_WORK TO COMPLETE_
The task requires restating, word for word, the lines of the entries below from the one containing "mkServer ∅ []" through the final one, both included.

════

(* ===== verification/Serve.v ===== *)
(** * Serving

    The three entry points of [src/server/server.go] and their accept loops.
    Sockets, QUIC and TLS are parameters. *)

From S2P Require Import Prelude GoRt Varint Tlv Crypto Frame Transport Session RateLimit Media Handler Server.

Section serving.
Context (DefaultALPN : string).
Context {A PacketConn Listener Conn : Type}.
Context (net_ResolveUDPAddr : string -> res string) (net_ListenUDP : string -> res PacketConn).
Context (quic_Listen : PacketConn -> TLSConfig -> res Listener).
Context (tls_Listen : string -> TLSConfig -> res Listener).

(** ** The accept loops

    The goroutines a server starts, and what it logs. *)
Inductive Spawn := SpawnGC | SpawnConn (c : Conn).
Record Serving := mkServing { spawned : list Spawn; serve_log : list LogLine; listener_open : bool }.

Definition go (sp : Spawn) : M Serving unit := fun st =>
  (mkServing (spawned st ++ [sp]) (serve_log st) (listener_open st), Ok tt).
Definition serve_logf (enabled : bool) (level fmt : string) (args : list arg) : M Serving unit := fun st =>
  ((if enabled
    then mkServing (spawned st) (LogLn ("[%s] " +:+ fmt) (AStr level :: args) :: serve_log st) (listener_open st)
    else st), Ok tt).
Definition set_listener (b : bool) : M Serving unit := fun st =>
  (mkServing (spawned st) (serve_log st) b, Ok tt).

(** The loop on the outcomes of [Accept]; the flag says whether the context is
    done when an error is looked at.  [false]: the loop is still in [Accept]
    after the last outcome. *)
Fixpoint accept_loop (enabled : bool) (warning : string) (outcomes : list ((Conn + error) * bool)) : M Serving bool :=
  match outcomes with
  | [] => mret false
  | (inl conn, _) :: outcomes => _ ← go (SpawnConn conn); accept_loop enabled warning outcomes
  | (inr _, true) :: _ => mret true
  | (inr _, false) :: outcomes =>
      _ ← serve_logf enabled LevelWarn warning []; accept_loop enabled warning outcomes
  end.

(** From the listener on: the deferred [listener.Close()] runs when the loop returns. *)
Definition serve_on (enabled : bool) (banner warning addr : string) (outcomes : list ((Conn + error) * bool)) : M Serving bool :=
  _ ← set_listener true;
  _ ← serve_logf enabled LevelInfo banner [AStr addr; AStr ALPN];
  _ ← go SpawnGC;
  returned ← accept_loop enabled warning outcomes;
  _ ← (if returned : bool then set_listener false else mret tt);
  mret returned.

Implicit Types (srv : Server A).
Abbreviation Listen := (transport_Listen DefaultALPN net_ResolveUDPAddr net_ListenUDP quic_Listen).
Abbreviation ListenTCP := (transport_ListenTCP DefaultALPN tls_Listen).

Definition ListenAndServe srv (addr : string) (outcomes : list ((Conn + error) * bool)) : M Serving bool :=
  match tlsConf srv with
  | None => lift (Err (Errorf "server: TLS config required" []))
  | Some cfg =>
      _ ← lift (wrap_err "server: listen: %w" [] (Listen addr (Some cfg)));
      serve_on (Logger srv) "listening on %s (ALPN: %s)" "accept: %v" addr outcomes
  end.

(** [addr] is the address of the packet connection. *)
Definition ListenAndServeOnConn srv (conn : PacketConn) (addr : string)
  (outcomes : list ((Conn + error) * bool)) : M Serving bool :=
  match tlsConf srv with
  | None => lift (Err (Errorf "server: TLS config required" []))
  | Some cfg =>
      _ ← lift (wrap_err "server: listen on conn: %w" [] (quic_Listen conn (set_protos [ALPN] cfg)));
      serve_on (Logger srv) "listening on %s (ALPN: %s)" "accept: %v" addr outcomes
  end.

Definition ListenAndServeTCP srv (addr : string) (outcomes : list ((Conn + error) * bool)) : M Serving bool :=
  match tlsConf srv with
  | None => lift (Err (Errorf "server: TLS config required for TCP" []))
  | Some cfg =>
      _ ← lift (wrap_err "server: listen tcp: %w" [] (ListenTCP addr (Some cfg)));
      serve_on (Logger srv) "listening TCP on %s (ALPN: %s)" "accept tcp: %v" addr outcomes
  end.

(** ** Theorems *)

(** The connections accepted before the loop ends, and whether it ends. *)
Fixpoint accepted (outcomes : list ((Conn + error) * bool)) : list Conn * bool :=
  match outcomes with
  | [] => ([], false)
  | (inl conn, _) :: outcomes => let '(cs, b) := accepted outcomes in (conn :: cs, b)
  | (inr _, true) :: _ => ([], true)
  | (inr _, false) :: outcomes => accepted outcomes
  end.

Lemma accept_loop_spec enabled warning outcomes : forall st,
  let '(cs, b) := accepted outcomes in
  exists log, accept_loop enabled warning outcomes st
    = (mkServing (spawned st ++ map SpawnConn cs) log (listener_open st), Ok b).
Proof.
  induction outcomes as [|[[conn|x] []] outcomes IH]; intros st; cbn [accepted accept_loop]; unfold mbind, M_bind.
  all: try (destruct st as [sp lg op]; exists lg; cbn [spawned map]; by rewrite app_nil_r).
  all: try (unfold serve_logf; match goal with |- context [accept_loop _ _ _ ?st'] => specialize (IH st') end;
    destruct (accepted outcomes) as [cs b]; destruct IH as [log ->]; exists log; by destruct enabled).
  all: unfold go; match goal with |- context [accept_loop _ _ _ ?st'] => specialize (IH st') end;
    destruct (accepted outcomes) as [cs b]; destruct IH as [log ->]; exists log;
    cbn [spawned map listener_open]; by rewrite <-app_assoc.
Qed.

Lemma serve_on_spec enabled banner warning addr outcomes st :
  let '(cs, b) := accepted outcomes in
  exists log, serve_on enabled banner warning addr outcomes st
    = (mkServing (spawned st ++ SpawnGC :: map SpawnConn cs) log (negb b), Ok b).
Proof.
  unfold serve_on. unfold mbind at 1, M_bind at 1, set_listener at 1. unfold mbind at 1, M_bind at 1, serve_logf at 1.
  unfold mbind at 1, M_bind at 1, go at 1. unfold mbind at 1, M_bind at 1.
  match goal with |- context [accept_loop _ _ _ ?st'] => pose proof (accept_loop_spec enabled warning outcomes st') as H end.
  destruct (accepted outcomes) as [cs b]. destruct H as [log ->]. exists log.
  destruct enabled, b; cbn; unfold set_listener; cbn; by rewrite <-app_assoc.
Qed.

(** Serving: when listening succeeds, each of the three entry points starts
    one collection goroutine and then one goroutine for every connection that
    is accepted, in order; errors of [Accept] are skipped until one is met
    with the context done, and only then it returns, with the listener closed.
    So a server whose [Accept] does not fail never stops. *)
Theorem serve_spec srv cfg addr pconn outcomes st :
  tlsConf srv = Some cfg ->
  let after (r : Serving * res bool) :=
    let '(cs, b) := accepted outcomes in
    exists log, r = (mkServing (spawned st ++ SpawnGC :: map SpawnConn cs) log (negb b), Ok b) in
  (is_ok (Listen addr (Some cfg)) = true -> after (ListenAndServe srv addr outcomes st)) /\
  (is_ok (quic_Listen pconn (set_protos [ALPN] cfg)) = true ->
     after (ListenAndServeOnConn srv pconn addr outcomes st)) /\
  (is_ok (ListenTCP addr (Some cfg)) = true -> after (ListenAndServeTCP srv addr outcomes st)) /\
  (Forall (fun o => exists conn, o.1 = inl conn) outcomes -> (accepted outcomes).2 = false).
Proof.
  intros Hcfg after. split_and!.
  - intros H. unfold ListenAndServe. rewrite Hcfg. destruct (Listen addr (Some cfg)); try done.
    unfold mbind, M_bind, lift, wrap_err. apply serve_on_spec.
  - intros H. unfold ListenAndServeOnConn. rewrite Hcfg. destruct (quic_Listen pconn _); try done.
    unfold mbind, M_bind, lift, wrap_err. apply serve_on_spec.
  - intros H. unfold ListenAndServeTCP. rewrite Hcfg. destruct (ListenTCP addr (Some cfg)); try done.
    unfold mbind, M_bind, lift, wrap_err. apply serve_on_spec.
  - clear. induction 1 as [|[[conn|x] f] outcomes [? Ho] _ IH]; try done. cbn [accepted].
    destruct (accepted outcomes). exact IH.
Qed.
End serving.

Definition tls_server : Server unit :=
  mkServer ∅ [] [] (fun _ => None) [] (Some empty_tls) None None (mkSessionConfig 0 0 0) true.

Lemma serve_spec_witness :
  exists log, ListenAndServeTCP (Listener := unit) "hush/1" (fun _ _ => Ok tt) tls_server
    ":8443" [(inl 1, false); (inr io_EOF, false); (inl 2, false); (inr io_EOF, true); (inl 3, false)]
    (mkServing [] [] false) = (mkServing [SpawnGC; SpawnConn 1; SpawnConn 2] log false, Ok true).
Proof.
  apply (serve_spec (PacketConn := unit) (Listener := unit) "hush/1" (fun a => Ok a) (fun _ => Ok tt) (fun _ _ => Ok tt)
    (fun _ _ => Ok tt) tls_server empty_tls ":8443" tt
    [(inl 1, false); (inr io_EOF, false); (inl 2, false); (inr io_EOF, true); (inl 3, false)] (mkServing [] [] false)
    eq_refl).
  reflexivity.
Defined.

════

_WORKED SOLUTION_
  mkServer ∅ [] [] (fun _ => None) [] (Some empty_tls) None None (mkSessionConfig 0 0 0) true.

Lemma serve_spec_witness :
  exists log, ListenAndServeTCP (Listener := unit) "hush/1" (fun _ _ => Ok tt) tls_server
    ":8443" [(inl 1, false); (inr io_EOF, false); (inl 2, false); (inr io_EOF, true); (inl 3, false)]
    (mkServing [] [] false) = (mkServing [SpawnGC; SpawnConn 1; SpawnConn 2] log false, Ok true).
Proof.
  apply (serve_spec (PacketConn := unit) (Listener := unit) "hush/1" (fun a => Ok a) (fun _ => Ok tt) (fun _ _ => Ok tt)
    (fun _ _ => Ok tt) tls_server empty_tls ":8443" tt
    [(inl 1, false); (inr io_EOF, false); (inl 2, false); (inr io_EOF, true); (inl 3, false)] (mkServing [] [] false)
    eq_refl).
  reflexivity.
Defined.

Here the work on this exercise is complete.